Subsequently the installation may be performed by:

make PREFIX=/papth/to/fdict install

which installs the required files (modules and libraries) to the folder.

To use the dictionary you need to add include statements for the modules as well as linking to the program.

To link fdict to your program the following can be used in a Makefile

FDICT_PATH  = /path/to/fdict/parent
FDICT_LIBS  = -L$(FDICT_PATH) -lfdict
FDICT_INC   = -I$(FDICT_PATH)

Controlling interface parameters

Typically not needed: allows for customization of different interfaces.

By default the number of dimensions allowed by the library is 3, i.e. there is no interface created for real a(:,:,:,:), etc. However, to accomodate arbitrary dimensions you can call a setup script which initializes a different number of dimensions, which can be controlled individually.

Run ./setup.sh to get options regarding the setup.

For instance, if you require interfaces for real and real(kind(0.d0)) up to 4 dimensions and all others up to 3 dimensions you can do this

# -A == all data-types, s = single, d = double
./setup.sh -A 3 -s 4 -d 4
# -R is a shorthand for both -s and -d
./setup.sh -A 3 -R 4

variable

Using this module one gains access to a generic type variable which can contain any data format.

Basically it is used like this:

use variable
integer :: a(3)
type(var) :: v
a = 2
call assign(v,a)
a = 3
call assign(a,v)

Also the variable contains an abbreviation for assigning pointers to not copy data, but retain data locality:

integer, target :: a(3)
type(var) :: v
a = 2
call associate(v,a)
a = 3
! Now v contains a = 3

To delete a variable one simply does:

use variable
type(var) :: v
call delete(v)

However, when the variable is using pointers, instead the user can do

use variable
type(var) :: v
call delete(v,dealloc=.false.)
! or
call nullify(v)

which merely destroys the variable object and thus retains the data where it is.
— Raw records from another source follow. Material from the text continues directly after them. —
(** ** Calls over a pool, with a tally of who answered *)
(** [d[key]] on what a call returned (a [TypeError]'s text is not Python's) *)
Definition item (v : val) (key : string) : result val :=
  match v with
  | VDict d => match str_item d key with Some x => Ok x | None => Raise (Exc "KeyError" ("'" +:+ key +:+ "'")) end
  | _ => Raise (Exc "TypeError" "object is not subscriptable")
  end.

Section tally.
Context {W C K : Type} `{!EqDecision K}.
Variable call : C -> string * list val -> M W (wait val).
Variable idx : W -> nat.
Variable set_idx : nat -> W -> W.
(** The method and arguments of call number [i], the key under which its result
    is counted, and the item of the result that is printed *)
Variable args : nat -> string * list val.
Variable key_of : val -> result K.
Variable printed : string.

Definition count (tally : list (K * Z)) (key : K) : list (K * Z) :=
  dset tally key (dget_or 0 tally key + 1).

(** The calls numbered from [i], [left] of them; [Waiting] when one never ends *)
Fixpoint fire_calls (pool : list C) (i left : nat) (tally : list (K * Z)) : M W (wait (list (K * Z))) :=
  match left with
  | O => ret (Done tally)
  | S rounds =>
      let! r := RoundRobin.call_next call idx set_idx pool (args i) in
      match r with
      | Waiting => ret Waiting
      | Done res =>
          let! key := lift (key_of res) in
          let! _ := lift (item res printed) in
          fire_calls pool (S i) rounds (count tally key)
      end
  end.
As with any other pointer arithmetic it is up to the programmer to ensure no memory leaks.

dictionary

Using type(var) it becomes easy to create dictionaries in fortran.

Using this module we implement a dictionary which can contain any data format using a key:val based formalism. The underlying data structure is a linked list sorted according to hash-values of the keys. Hence searching for specific elements in the dictionary is extremely fast. Concatenating dictionaries is also very fast.

Creating a dictionary is almost as easy as the Python equivalent:

use dictionary
type(dict) :: dic
dic = ('KEY'.kv.1)

To extend a dictionary one uses the concatenating format:

dic = dic // ('Hello'.kv.'world') // ('No'.kv.'world')

Again as is used by the type(var) one can with benefit use .kvp. to create the dictionary value by pointers instead of copying the content.
Hence doing:

real :: r(4)
dic = dic // ('reals'.kvp.r)
r = 4

will change the value in the dictionary.

Note that the dictionary can also contain any data type.

However, if it needs to do custom data-types the programmer needs to extend the code by supplying a few custom routines.

Intrinsically the dictionary can contain dictionaries by this:

use dictionary
type(dict) :: d1, d2
d1 = ('hello'.kv.'world')
d2 = ('hello'.kv.'world')
d1 = d1 // ('dict'.kvp.d2)

But it will be up to the user to know the key for data types other than integers, reals, complex numbers and characters.

Note that the dictionary contained is passed by reference, and thus if you delete d2, you will have a dangling pointer in d1.

Contributions, issues and bugs

I would advice any users to contribute as much feedback and/or PRs to further maintain and expand this library.

Please do not hesitate to contribute!

If you find any bugs please form a bug report/issue.

If you have a fix please consider adding a pull request.

License

The fdict license is MPL-2.0, see the LICENSE file.

Thanks

A big thanks goes to Alberto Garcia for contributing ideas and giving me bug reports. Without him the interface would have been much more complex!